As the economy improved, the shah increasingly seized more and more power. Everything down to the minutiae of the state needed to pass his desk. And slowly, he lost control by trying to take all of it.
"He eliminated the center of Iranian politics, he certainly eliminated the left and he even eliminated much of the right and the only political force that was allowed to continue and expand was the Islamists," Milani said. "He never saw where the threat came from. He wasn't alone. The CIA didn't. MI6 didn't."
Also hidden from view was his cancer. He had secretly taken chemotherapy for years but knew he had little time left. He took Valium and other medication as well, likely only adding to his indecisive nature.
There had been a crackdown against political opponents, seeing thousands imprisoned and tortured by his feared SAVAK intelligence service. State media in Iran now typically refer to the shah as "despotic," focusing on the abuses and his lavish lifestyle.

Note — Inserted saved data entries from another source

(* ===== verification/Eviction.v ===== *)
(** * Eviction: keeping a map of bounded size by dropping its oldest entries

    The idiom [prune_pipe_tombstones] of [routing.rs] and [prune_closed] of
    [conns.rs] share: collect [(id, age)] pairs, [sort_by_key] on the age, remove
    the overflow from the front. *)

From S2P Require Import Prelude.
Open Scope Z_scope.

(** The order of a [sort_by_key] on the second component. *)
Definition age_le (a b : Z * Z) : Prop := a.2 <= b.2.
#[global] Instance age_le_dec a b : Decision (age_le a b).
Proof. unfold age_le. apply _. Defined.

Section Eviction.
Context {HI : HashIter} {A : Type} (age : A -> Z).

(** The entries in order of age. *)
Definition aged (m : gmap Z A) : list (Z * Z) :=
  merge_sort age_le ((fun '(id, x) => (id, age x)) <$> hm_iter m).

Definition drop_oldest (limit : nat) (m : gmap Z A) : gmap Z A :=
  if (size m <=? limit)%nat then m
  else foldl (fun m '(id, _) => delete id m) m (take (size m - limit) (aged m)).

Lemma foldl_delete_size (m : gmap Z A) (l : list (Z * Z)) :
  NoDup l.*1 -> (forall x, x ∈ l -> is_Some (m !! x.1)) ->
  size (foldl (fun m '(id, _) => delete id m) m l) = (size m - length l)%nat /\
  forall id, foldl (fun m '(id, _) => delete id m) m l !! id
    = if bool_decide (id ∈ l.*1) then None else m !! id.
Proof.
  revert m. induction l as [|[i t] l IH]; intros m Hnd Hin; cbn.
  { split; [lia|]. intros id. rewrite bool_decide_eq_false_2; [done|set_solver]. }
  apply NoDup_cons in Hnd as [Hni Hnd]. destruct (Hin (i, t) ltac:(left)) as [x Hx]. cbn in Hx.
  destruct (IH (delete i m) Hnd) as [Hs Hl].
  { intros [j tj] Hj. cbn. rewrite lookup_delete_ne; [apply (Hin (j, tj)); by right|].
    intros ->. apply Hni, list_elem_of_fmap. by exists (j, tj). }
  split.
  - rewrite Hs, (map_size_delete_Some i m) by eauto. lia.
  - intros id. rewrite Hl. destruct (Z.eq_dec id i) as [->|Hne].
    + rewrite (bool_decide_eq_true_2 (i ∈ i :: l.*1)) by set_solver.
      rewrite lookup_delete_eq. by case_bool_decide.
    + rewrite lookup_delete_ne by done.
      destruct (decide (id ∈ l.*1)).
      * rewrite !bool_decide_eq_true_2 by set_solver. done.
      * rewrite !bool_decide_eq_false_2 by set_solver. done.
Qed.

Lemma elem_of_aged m id t :
  (id, t) ∈ aged m <-> exists x, m !! id = Some x /\ t = age x.
Proof.
  unfold aged. rewrite merge_sort_Permutation, list_elem_of_fmap. split.
  - intros ([i ts] & [= -> ->] & Hin). apply elem_of_hm_iter in Hin. eauto.
  - intros (ts & Hm & ->). exists (id, ts). by rewrite elem_of_hm_iter.
Qed.

Lemma aged_keys_NoDup m : NoDup (aged m).*1.
Proof.
  unfold aged. rewrite merge_sort_Permutation, <- list_fmap_compose.
  rewrite (list_fmap_ext _ fst); [apply NoDup_hm_keys|]. by intros ? [? ?].
Qed.

Lemma aged_sorted m : StronglySorted age_le (aged m).
Proof.
  apply StronglySorted_merge_sort.
  - intros x y z. unfold age_le. lia.
  - intros x y. unfold age_le. lia.
Qed.

Lemma length_aged m : length (aged m) = size m.
Proof. unfold aged. by rewrite merge_sort_Permutation, length_fmap, length_hm_iter. Qed.

(** Elements before and after a cut of a sorted list are ordered. *)
Lemma StronglySorted_cut {B} (R : B -> B -> Prop) (l : list B) k x y :
  StronglySorted R l -> x ∈ take k l -> y ∈ drop k l -> R x y.
Proof.
  revert k. induction l as [|z l IH]; intros [|k] Hs Hx Hy; cbn in *; try set_solver.
  apply StronglySorted_inv in Hs as [Hs Hz]. apply elem_of_cons in Hx as [->|Hx]; [|eauto].
  rewrite Forall_forall in Hz. apply Hz.
  rewrite <- (take_drop k l), elem_of_app. by right.
Qed.

(** The result is bounded, a part of the map, and what is dropped is no younger
    than what is kept. *)
Lemma drop_oldest_spec limit m :
  (size (drop_oldest limit m) <= limit)%nat /\
  (forall id x, drop_oldest limit m !! id = Some x -> m !! id = Some x) /\
  (forall id x, m !! id = Some x -> drop_oldest limit m !! id = None ->
     (limit < size m)%nat /\
     forall id' x', drop_oldest limit m !! id' = Some x' -> age x <= age x').
Proof.
  unfold drop_oldest.
  destruct (Nat.leb_spec (size m) limit) as [Hle|Hgt]; cbn.
  - split_and!; [done|done|]. intros id x Hx Hn. congruence.
  - set (k := (size m - limit)%nat).
    destruct (foldl_delete_size m (take k (aged m))) as [Hs Hl].
    { rewrite fmap_take. eapply sublist_NoDup; [apply aged_keys_NoDup|apply sublist_take]. }
    { intros [id t] Hin. apply (subseteq_take k), elem_of_aged in Hin as (x & Hx & _). eauto. }
    rewrite Hs, length_take, length_aged. split_and!; [lia| |].
    + intros id x. rewrite Hl. by case_bool_decide.
    + intros id x Hx. rewrite Hl. case_bool_decide as Hin; [|congruence].
      intros _. split; [done|]. intros id' x'. rewrite Hl.
      case_bool_decide as Hin'; [done|]. intros Hx'.
      apply list_elem_of_fmap in Hin as ([i t1] & -> & Hin).
      pose proof (subseteq_take k _ _ Hin) as (y & Hy & ->)%elem_of_aged.
      cbn in Hx. simplify_eq.
      assert ((id', age x') ∈ aged m) as Ha by (apply elem_of_aged; eauto).
      rewrite <- (take_drop k (aged m)), elem_of_app in Ha. destruct Ha as [Ha|Ha].
      * destruct Hin'. apply list_elem_of_fmap. by exists (id', age x').
      * exact (StronglySorted_cut _ _ _ _ _ (aged_sorted m) Hin Ha).
Qed.

(** An entry younger than all others is kept. *)
Lemma drop_oldest_youngest limit m id x :
  (0 < limit)%nat -> m !! id = Some x ->
  (forall id' x', m !! id' = Some x' -> id' <> id -> age x' < age x) ->
  drop_oldest limit m !! id = Some x.
Proof.
  intros Hlim Hx Hmax. destruct (drop_oldest_spec limit m) as (Hsz & Hsub & Hold).
  destruct (drop_oldest limit m !! id) as [y|] eqn:E.
  { apply Hsub in E. congruence. }
  destruct (Hold id x Hx E) as [Hgt Hy].
  destruct (decide (drop_oldest limit m = ∅)) as [He|Hne].
  - exfalso. unfold drop_oldest in He. destruct (Nat.leb_spec (size m) limit); [lia|].
    destruct (foldl_delete_size m (take (size m - limit) (aged m))) as [Hs _].
    { rewrite fmap_take. eapply sublist_NoDup; [apply aged_keys_NoDup|apply sublist_take]. }
    { intros [i t] Hin. apply subseteq_take, elem_of_aged in Hin as (z & Hz & _). eauto. }
    rewrite He, length_take, length_aged in Hs. rewrite map_size_empty in Hs. lia.
  - apply map_choose in Hne as (id' & x' & Hx'). apply Hy in Hx' as Hle.
    apply Hsub in Hx' as Hm. destruct (Z.eq_dec id' id) as [->|Hd]; [congruence|].
    specialize (Hmax _ _ Hm Hd). lia.
Qed.
End Eviction.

Iran today, however, faces criticism from international human rights groups for arbitrary arrests, mistreatment and torture of prisoners. It is one of the world's top executioners, putting to death hundreds each year. It also has faced accusations that it detains people with Western ties and uses them as bargaining chips.
Instead of fighting and holding onto power, the shah instead chose exile 40 years ago, flying away on a jetliner that he himself piloted. He died in July 1980 at the age of 60, the last monarch Iran has ever known.
Asked in exile by interviewer David Frost if he wished he had "stayed and died fighting in the streets," the shah said no.
"If I was not a king, surely I would have done that," the shah said. "A crown, a throne could not be based on the not-too-very-solid foundation of blood."